Cargo containers shipped from Kolkata/Haldia port are trans-shipped to the destination port from JNPT, Mumbai, which raises the cost of exports substantially.

“If the Indian government agrees to provide assistance to develop ICD at Dodhara Chadani and provides JNPT as gateway port for foreign trade, it will substantially reduce the cost of the country's foreign trade,” said Laxman Bahadur Basnet, executive director of Nepal Intermodal Transport Development Board (NITDB). “The East-West Railway of Nepal will be commercially viable if we allow the government of India to ferry Indian cargo containers from one part of India to another via Nepal.”

Nepal had sought Indian assistance to develop ICD in Dodhara Chadani of far-west Nepal during commerce secretary-level talks in 2016 and also requested for necessary cooperation from the Indian side in aligning Indian customs facility, railways and road linkages and other related infrastructure and facilities with the proposed ICD in Dodhara-Chandani.

In pursuance to the decision made in commerce secretary-level meeting, a joint inspection of the infrastructural facilities, with the aim of developing an ICD at Dodhara-Chandani on Nepal side, was carried out by Indian and Nepali delegations on March 29. Ambassador of India to Nepal, Manjeev Singh Puri, had also visited the site and expressed commitment to develop far-west Nepal's border into a ‘happy border', breaking the traditional concept of a border as a ‘barrier'.

The ICD in Dodhara Chadani can be linked with the Asian highway after construction of 4.3 km road on the Indian side. India has so far expanded broad-gauge railway line to Khatima on the Indian side, through which Nepal's ICD at Dodhara Chadani can be linked via railway, which will ultimately connect Nepal's East-West Railway with Indian Railways. In this regard, it will be economical for Indian traders to supply goods to another part of India via Nepal.

On the other hand, the private sector has also recommended PM Oli to seek facility of seamless movement of vehicles via Siliguri Corridor, located on the Indian state of West Bengal, that connects India's northeastern states to the rest of India with Nepal and Bangladesh lying on either side of this corridor.

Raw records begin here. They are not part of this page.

(* ===================================================================== *)
(** * Diagnostics as the language-server protocol has them *)
(* ===================================================================== *)

Inductive DiagnosticSeverity : Type :=
| Error
| Warning
| Information
| Hint.

Inductive DiagnosticTag : Type :=
| Unnecessary
| Deprecated.

Record Position : Type := mkPosition {
  line : nat;
  character : nat
}.

(** [end] is a keyword, hence [end_]. *)
Record Range : Type := mkRange {
  start : Position;
  end_ : Position
}.

Record Diagnostic : Type := mkDiagnostic {
  code : string;
  message : string;
  source : string;
  severity : DiagnosticSeverity;
  range : Range;
  tags : list DiagnosticTag
}.

Definition severityEquals (a b : DiagnosticSeverity) : bool :=
  match a, b with
  | Error, Error | Warning, Warning
  | Information, Information | Hint, Hint => true
  | _, _ => false
  end.

Definition tagEquals (a b : DiagnosticTag) : bool :=
  match a, b with
  | Unnecessary, Unnecessary | Deprecated, Deprecated => true
  | _, _ => false
  end.

Definition positionEquals (a b : Position) : bool :=
  Nat.eqb (line a) (line b) && Nat.eqb (character a) (character b).

Definition rangeEquals (a b : Range) : bool :=
  positionEquals (start a) (start b) && positionEquals (end_ a) (end_ b).

Definition hasTag (t : DiagnosticTag) (ts : list DiagnosticTag) : bool :=
  existsb (tagEquals t) ts.

(** Tags are compared as sets: the order in which they are listed is
    irrelevant. *)
Definition tagsEquals (a b : list DiagnosticTag) : bool :=
  forallb (fun t => hasTag t b) a && forallb (fun t => hasTag t a) b.

(** Modelled from the spec: [diagnosticsEquals] of [fileDiagnostics.ts], which
    is imported by the sources but is not among them.  Two diagnostics are
    equal iff code, message, severity, range and tags are all equal. *)
Definition diagnosticsEquals (a b : Diagnostic) : bool :=
  String.eqb (code a) (code b)
  && String.eqb (message a) (message b)
  && severityEquals (severity a) (severity b)
  && rangeEquals (range a) (range b)
  && tagsEquals (tags a) (tags b).

(* ===================================================================== *)
(** * The JavaScript [Map] keyed by strings

    A [Map] iterates in insertion order and [set] on a key that is present
    keeps the key's position, so the container is an association list with
    at most one entry per key. *)
(* ===================================================================== *)

Module JsMap.

Section Ops.
Context {V : Type}.

Definition t : Type := list (string * V).

Definition empty : t := [].

Fixpoint get (k : string) (m : t) : option V :=
  match m with
  | [] => None
  | (k', v) :: rest => if String.eqb k k' then Some v else get k rest
  end.

Definition has (k : string) (m : t) : bool :=
  match get k m with
  | Some _ => true
  | None => false
  end.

The government of India allows only a handful of cargo trucks to pass via this route every day citing security reasons. As per traders, it has created a barrier on the trade potential between Nepal and Bangladesh and on chances of Nepal being able to use Bangladeshi sea ports for third-country trade. But, Bhutan has been enjoying less restrictions compared to Nepal and Bangladesh even though Bhutan is another country linked with the so-called ‘Chicken's Neck' area, as per Rajan Sharma, a transportation logistics expert.

Sharma also said that railway movement from Muzaffarpur to Birgunj could also cut the cost of the country's foreign trade. “Private railways should also be allowed to ferry goods to Nepal to end the monopoly of Container Corporation of India, a subsidiary of the government of India's undertaking - Indian Railways,” according to Sharma.